1.60m referrals were made to talking therapies for anxiety and depression in England during 2018-19 – up 11.4% from the previous year (1.44m in 2017-18).

1.60m referrals were made to talking therapies for anxiety and depression in England during 2018-19 – up 11.4% from the previous year (1.44m in 2017-18).   

1.09m referrals started treatment during 2018-19, which is an increase of 8.3% from 1.01m in 2017-182.

The latest NHS Digital figures show that 89.4% of referrals waited less than six weeks for their first treatment appointment (up from 89.1% in 2017-18) and 99.0% waited less than 18 weeks to enter treatment (up from 98.8% in 2017-18)3.

Recovery rates have increased gradually year-on-year since the dataset was established in 2012-134, according to figures published in Psychological Therapies: Annual Report on the use of IAPT services5, England, 2018-19.

52.1% of courses of treatment ended in a patient’s recovery in 2018-19 (up from 50.8% in 2017-18) and 67.4% showed reliable improvement (up from 66.4% in 2017-18).
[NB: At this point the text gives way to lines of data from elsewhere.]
(** [k] bounds the number of submissions so far. *)
Record queue_inv (k : Z) (q : JobQueue) : Prop := {
  qi_sequence : (0 <= next_sequence q <= k)%Z;
  qi_sequences : Forall (fun e => (sequence e < next_sequence q)%Z) (urgent_submitted (log q) ++ timed_submitted (log q));
  qi_distinct : NoDup (map sequence (urgent_submitted (log q) ++ timed_submitted (log q)));
  qi_increasing : StronglySorted Z.lt (map sequence (timed_submitted (log q)));
  qi_urgent : urgent_submitted (log q) = urgent_taken (log q) ++ urgent_jobs q ++ urgent_discarded (log q);
  qi_timed : timed_submitted (log q) ≡ₚ timed_taken (log q) ++ jobs q ++ timed_discarded (log q);
  qi_sorted : StronglySorted served_before (jobs q);
  qi_open : active q = true -> urgent_discarded (log q) = [] /\ timed_discarded (log q) = [];
  qi_closed : active q = negb (closed (log q));
  qi_empty : active q = false -> jobs q = [] /\ urgent_jobs q = [];
  qi_oneshot : Forall (fun e => periodic_state e = None) (urgent_submitted (log q));
  qi_began : began (log q) ++ flat_map holding (workers q) ⊆+ urgent_taken (log q) ++ timed_taken (log q);
  qi_states : NoDup (timed_states (jobs q ++ flat_map held (workers q)));
  qi_fresh : Forall (fun p => (p < length (states q))%nat)
    (timed_states (jobs q ++ flat_map held (workers q)) ++ cancelled (log q) ++ map snd (map_to_list (handles q)));
  qi_marks : forall p, (length (states q) <= p)%nat -> marks p (log q) = [];
  qi_running : began (log q) ≡ₚ ended (log q) ++ flat_map inside (workers q);
  qi_past : forall p t, t ∈ marks p (log q) -> (t <= now q)%Z;
  qi_due : forall e p t, e ∈ jobs q -> periodic_state e = Some p -> t ∈ marks p (log q) ->
    (t + period e * ticks <= next_run e)%Z;
  qi_held : forall e p t, e ∈ flat_map holding (workers q) -> periodic_state e = Some p -> t ∈ marks p (log q) ->
    (t + period e * ticks <= now q)%Z;
  qi_cancelled : forall p, p ∈ cancelled (log q) -> is_active q p = false;
  qi_lawful : at_events lawful (log q);
}.
(* ===== verification/QueueProps.v ===== *)
(** * What the worker pool promises

    Order of service, periodic jobs, deadlines at the end of the clock's range,
    and teardown. *)
From S2P Require Import Prelude.
From S2P Require Import JobQueue.
From S2P Require Import QueueRuns.
From Stdlib Require Import Sorted.

Section Alive.
Variable ticks : Z.
Implicit Types q : JobQueue.

Abbreviation placed q := (timed_states (jobs q ++ flat_map held (workers q))).

(** A periodic job that may still run is in the queue or with a worker; no
    worker returns while the queue is active. *)
Record alive (q : JobQueue) : Prop := {
  al_states : forall p, is_active q p = true -> p ∈ placed q;
  al_workers : active q = true -> Returned ∉ workers q;
}.

Lemma alive_same q q' : jobs q' = jobs q -> workers q' = workers q -> active q' = active q ->
  (forall p, is_active q' p = true -> is_active q p = true) -> alive q -> alive q'.
Proof. intros Hj Hw Ha Hs [A1 A2]. split; rewrite ?Hj, ?Hw, ?Ha; auto. Qed.

Lemma cancel_alive h q : alive q -> alive (cancel h q).
Proof.
  intros A. unfold cancel. destruct (handles q !! h) as [p|]; [|done]. apply (alive_same q); try done.
  intros p'. unfold is_active. cbn. destruct (decide (p = p')) as [<-|Hn]; [|by rewrite list_lookup_insert_ne].
  destruct (decide (p < length (states q))%nat); [by rewrite list_lookup_insert_eq|]. by rewrite list_insert_ge by lia.
Qed.

Lemma push_alive time per j state q : (forall p, is_active q p = true -> state = Some p \/ p ∈ placed q) ->
  (active q = true -> Returned ∉ workers q) -> alive (push_timed time per j state q).
Proof.
  intros Hs Hw. split; [|done]. intros p Hp. unfold push_timed.
  cbn [record_event with_jobs jobs workers]. set (e := {| next_run := time |}).
  specialize (Hs p Hp). apply elem_timed_states. destruct Hs as [Hs|Hs].
  - exists e. split; [|done]. apply elem_of_app. left. rewrite (push_perm e). by left.
  - apply elem_timed_states in Hs as (e' & He & Hp'). exists e'. split; [|done]. rewrite (push_perm e). by right.
Qed.

Lemma set_worker_alive q i w w' : workers q !! i = Some w -> w' <> Returned ->
  (forall e p, e ∈ held w -> periodic_state e = Some p -> is_active q p = true -> e ∈ held w') -> alive q ->
  alive (with_workers q (<[i := w']> (workers q))).
Proof.
  intros Ei Hr Hh [A1 A2]. split; cbn [with_workers jobs workers active].
  - intros p Hp. specialize (A1 p Hp). apply elem_timed_states in A1 as (e & He & Hpe). apply elem_timed_states.
    rewrite (flat_map_worker held _ _ _ Ei) in He. exists e. split; [|done].
    rewrite (flat_map_set held _ _ _ w' Ei). rewrite !elem_of_app in *. destruct He as [He|[He|He]]; auto.
    right. left. by eapply Hh.
  - intros Ha Hin. apply list_elem_of_lookup in Hin as [j Hj].
    apply list_lookup_insert_Some in Hj as [(_ & ? & _)|(_ & Hj)]; [done|]. by eapply A2, list_elem_of_lookup_2.
Qed.

Lemma take_alive q i e ev urgent timed : workers q !! i = Some Looking -> alive q ->
  (forall p, p ∈ timed_states (jobs q) -> p ∈ timed_states (e :: timed)) ->
  alive (record_event ev (with_jobs (with_workers q (<[i := Holding e]> (workers q))) urgent timed (next_sequence q))).
Proof.
  intros Ei [A1 A2] Hj. split; cbn [record_event with_jobs with_workers jobs workers active].
  - intros p Hp. specialize (A1 p Hp). rewrite (flat_map_set held _ _ _ (Holding e) Ei).
    rewrite (flat_map_worker held _ _ _ Ei) in A1. rewrite !timed_states_app in A1 |- *.
    assert (Hx : p ∈ timed_states (e :: timed) \/ p ∈ timed_states (flat_map held (delete i (workers q)))).
    { apply elem_of_app in A1 as [A1|A1]; [left; by apply Hj|by right]. }
    rewrite (timed_states_app [e] timed : timed_states (e :: timed) = _) in Hx. rewrite !elem_of_app in *. tauto.
  - intros Ha Hin. apply list_elem_of_lookup in Hin as [j Hx].
    apply list_lookup_insert_Some in Hx as [(_ & ? & _)|(_ & Hx)]; [done|]. by eapply A2, list_elem_of_lookup_2.
Qed.

(** *** Workers that wake *)

Lemma returned_wake (i : nat) (ws : list Worker) : Returned ∈ alter wake i ws -> Returned ∈ ws.
Proof.
  intros [j Hj]%list_elem_of_lookup. destruct (decide (i = j)) as [<-|Hn].
  - rewrite list_lookup_alter_eq in Hj. destruct (ws !! i) as [w|] eqn:E; [|done]. apply list_elem_of_lookup. exists i.
    rewrite E. destruct w; done.
  - rewrite list_lookup_alter_ne in Hj by done. by eapply list_elem_of_lookup_2.
Qed.

Lemma returned_notify target (ws : list Worker) : Returned ∈ notify_one target ws -> Returned ∈ ws.
Proof. destruct (notify_one_alter target ws) as [->|[i ->]]; [done|]. apply returned_wake. Qed.

Lemma returned_notify_all (ws : list Worker) : Returned ∈ notify_all ws -> Returned ∈ ws.
Proof.
  unfold notify_all. intros (w & Hw & Hin)%list_elem_of_fmap. by destruct w.
Qed.

Lemma settle_alive ws sg q : flat_map held ws = flat_map held (workers q) -> (Returned ∈ ws -> Returned ∈ workers q) ->
  alive q -> alive (settle ws sg q).
Proof.
  intros Hf Hr [A1 A2]. split; cbn [settle jobs workers active]; [rewrite Hf; exact A1|]. intros Ha Hin. exact (A2 Ha (Hr Hin)).
Qed.

Lemma notify_alive target q : alive q -> alive (settle (notify_one target (workers q)) (signals q) q).
Proof. apply settle_alive; [by apply flat_map_notify_one|apply returned_notify]. Qed.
This is the second year that the recovery rate has passed 50%. The Government target is that 50% of eligible referrals to IAPT services should move to recovery6.

The report also shows that people completing a course of treatment received on average 6.9 sessions. Those referrals that moved to recovery attended 7.6 sessions on average.

People seek treatment through IAPT services for depression and a range of anxiety disorders such as agoraphobia, post-traumatic stress disorder, obsessive-compulsive disorders, panic disorders and social phobias.

The treatments can include therapies such as counselling, cognitive behavioural therapy (CBT) and peer support.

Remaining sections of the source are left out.